Oh dear, where to start?

Unemployment rate:

VT – 5.9%
IN – 8.7 %

Residents in poverty:

VT – 7.6%
IN – 12.6%

Median household income:

VT – $53,490
IN – $46,156

Personal income growth, rank, Q1/2010 to Q2/2011:

VT – 11th
IN – 41st

Jobs added, 8/2011:

VT- + 1,400
IN – – 2,500

And, about that little experiment with privatizing welfare payments –

But, hey, he cut taxes, cut education spending, and wounded the teachers’ union. Life is good, eh?

edd foerster
5 years 13 days ago

Median household income:

VT – $53,490
IN – $46,156

$53,490?? Then why are Doug Hoffer and the alleged “Peace and Justice” folks constantly whining?

John Fairbanks
5 years 12 days ago

Because “median” means half the households are below that figure. Thousands of Vermont families are living on a lot, lot less.

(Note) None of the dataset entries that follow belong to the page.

(** * Daily price tracker: price normalization, trends, history and alert state

    A shallow embedding of [tracker.py].  Python floats are IEEE binary64
    numbers, modelled by Rocq's primitive floats; [dict]s read from JSON are
    finite maps; the two JSON stores are passed explicitly, [None] standing
    for a file that does not exist; exceptions are values of a small error
    monad; the clock and the price provider are inputs of each command. *)

From Stdlib Require Import Floats ZArith String Ascii Lia.
From stdpp Require Import gmap strings list sorting.

Local Open Scope Z_scope.

(** ** Python primitives used by the tracker *)

Module Py.

(** The exceptions that the modelled code can meet. *)
Inductive exn : Type :=
  | ZeroDivisionError
  | IndexError
  | KeyError
  | TypeError
  | ProviderError.   (* anything raised inside the yfinance call *)

Inductive result (A : Type) : Type :=
  | Ok (a : A)
  | Raise (e : exn).
Global Arguments Ok {A} a.
Global Arguments Raise {A} e.

Definition bind {A B} (m : result A) (k : A → result B) : result B :=
  match m with
  | Ok a => k a
  | Raise e => Raise e
  end.

(** [try: body except Exception: handler] *)
Definition try_except {A} (body : result A) (handler : exn → A) : A :=
  match body with
  | Ok a => a
  | Raise e => handler e
  end.

(** Float comparisons, in Python's spelling. *)
Definition gt (a b : float) : bool := PrimFloat.ltb b a.
Definition ge (a b : float) : bool := PrimFloat.leb b a.
Definition le (a b : float) : bool := PrimFloat.leb a b.
Definition eq (a b : float) : bool := PrimFloat.eqb a b.
Definition ne (a b : float) : bool := negb (PrimFloat.eqb a b).

(** [a / b] on floats raises when the divisor compares equal to zero and
    is the IEEE quotient otherwise. *)
Definition truediv (a b : float) : result float :=
  if PrimFloat.eqb b 0 then Raise ZeroDivisionError
  else Ok (PrimFloat.div a b).

(** [s.endswith(suffix)] *)
Definition endswith (s suffix : string) : bool :=
  let n := String.length s in
  let k := String.length suffix in
  (k <=? n)%nat && String.eqb (substring (n - k) k s) suffix.

(** [a >= b] and [a != b] on [str]: lexicographic by code point, which on
    UTF-8 encoded strings is the order of the bytes. *)
Definition str_ge (a b : string) : bool := String.leb b a.
Definition str_lt (a b : string) : bool := String.ltb a b.
Definition str_ne (a b : string) : bool := negb (String.eqb a b).

(** [data.empty], [not l] *)
Definition empty {A} (l : list A) : bool :=
  match l with [] => true | _ => false end.

(** [l[i]], with Python's negative indices and [IndexError]. *)
Definition getitem {A} (l : list A) (i : Z) : result A :=
  let n := Z.of_nat (length l) in
  let j := if i <? 0 then i + n else i in
  if (j <? 0) || (n <=? j) then Raise IndexError
  else match l !! Z.to_nat j with
       | Some x => Ok x
       | None => Raise IndexError
       end.

(** [l.sort(key=..., reverse=True)]: a stable sort into descending key
    order; elements with equal keys keep their original relative order.
    Insertion from the right realises exactly that order. *)
Fixpoint insert_desc {A} (key : A → string) (x : A) (l : list A) : list A :=
  match l with
  | [] => [x]
  | y :: ys =>
      if str_lt (key x) (key y) then y :: insert_desc key x ys
      else x :: y :: ys
  end.

Fixpoint sort_desc {A} (key : A → string) (l : list A) : list A :=
  match l with
  | [] => []
  | x :: xs => insert_desc key x (sort_desc key xs)
  end.

(** [for x in l: s = body(s, x)], stopping at the first exception. *)
Fixpoint for_each {A S} (body : S → A → result S) (l : list A) (s : S)
    : result S :=
  match l with
  | [] => Ok s
  | x :: xs =>
      match body s x with
      | Ok s' => for_each body xs s'
      | Raise e => Raise e
      end
  end.

End Py.

Import Py.

Global Instance result_bind : MBind result := λ A B k m, Py.bind m k.
Global Instance result_ret : MRet result := λ A a, Ok a.

(** ** Calendar dates of the [datetime] library *)

Module Datetime.

(** The calendar date of a clock reading in the reference timezone
    (proleptic Gregorian calendar). *)
Record datetime : Type := mkdatetime { year : Z; month : Z; day : Z }.

Definition is_leap (y : Z) : bool :=
  (y mod 4 =? 0) && (negb (y mod 100 =? 0) || (y mod 400 =? 0)).

Definition days_in_month (y m : Z) : Z :=
  match m with
  | 2 => if is_leap y then 29 else 28
  | 4 | 6 | 9 | 11 => 30
  | _ => 31
  end.

Definition days_before_month (y m : Z) : Z :=
  match m with
  | 1 => 0 | 2 => 31 | 3 => 59 | 4 => 90 | 5 => 120 | 6 => 151
  | 7 => 181 | 8 => 212 | 9 => 243 | 10 => 273 | 11 => 304 | _ => 334
  end + (if (2 <? m) && is_leap y then 1 else 0).

Definition days_before_year (y : Z) : Z :=
  let p := y - 1 in p * 365 + p / 4 - p / 100 + p / 400.

(** [date.toordinal()]: 1 is 0001-01-01. *)
Definition toordinal (d : datetime) : Z :=
  days_before_year (year d) + days_before_month (year d) (month d) + day d.

(** The dates of the library: years 1 to 9999, a month of the year and a
    day of that month. *)
Definition valid (d : datetime) : Prop :=
  1 ≤ year d ≤ 9999 ∧ 1 ≤ month d ≤ 12 ∧
  1 ≤ day d ≤ days_in_month (year d) (month d).

(** A month of the year and a day of that month, in any year. *)
Definition valid_md (d : datetime) : Prop :=
  1 ≤ month d ≤ 12 ∧ 1 ≤ day d ≤ days_in_month (year d) (month d).

(** Dates whose fields fit the columns of [%Y-%m-%d]. *)
Definition fits (d : datetime) : Prop :=
  0 ≤ year d < 10000 ∧ 0 ≤ month d < 100 ∧ 0 ≤ day d < 100.

(** The calendar day before [d]. *)
Definition prev_day (d : datetime) : datetime :=
  if 1 <? day d then mkdatetime (year d) (month d) (day d - 1)
  else if 1 <? month d then
    mkdatetime (year d) (month d - 1) (days_in_month (year d) (month d - 1))
  else mkdatetime (year d - 1) 12 31.

(** [d - timedelta(days=n)]: wall-clock arithmetic, the time of day is
    unchanged and the date moves back [n] calendar days. *)
Definition minus_days (d : datetime) (n : nat) : datetime := Nat.iter n prev_day d.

Note, too, the VT Department of Labor figures on how many people are employed in low-paying jobs – in 2010, half of Vermont’s workers were earning less than $33K a year, and a fourth were earning less than $24K. A big chunk of Vermont’s jobs are low-paying service industry positions.

5 years 12 days ago

Mr. Fairbanks,

Your point would seem to be at odds with your position that Vermont is doing well relative to other states as a result of its progressive policies. Would average income, then, be a better measure than median income? I don’t know the answer; I’m simply asking.

John Fairbanks
5 years 12 days ago
Mr. Kheiry – My point was that Mitch Daniels is hardly a model of success. Since I’m a Vermonter, I used VT as the comparison. The Right constantly harps the VT is an economic hell-on-Earth because of all those taxes and regulations. (As in, Eek! All the rich people will move away!!) Then one of the most prominent Right scribes extolls Gov. Daniels as a success story. I was pointing out that, despite cutting taxes and hacking at education funding, Gov. Daniels has hardly produced an economic miracle during his tenure. My reply to Mr. Foerster was intended to point… Read more »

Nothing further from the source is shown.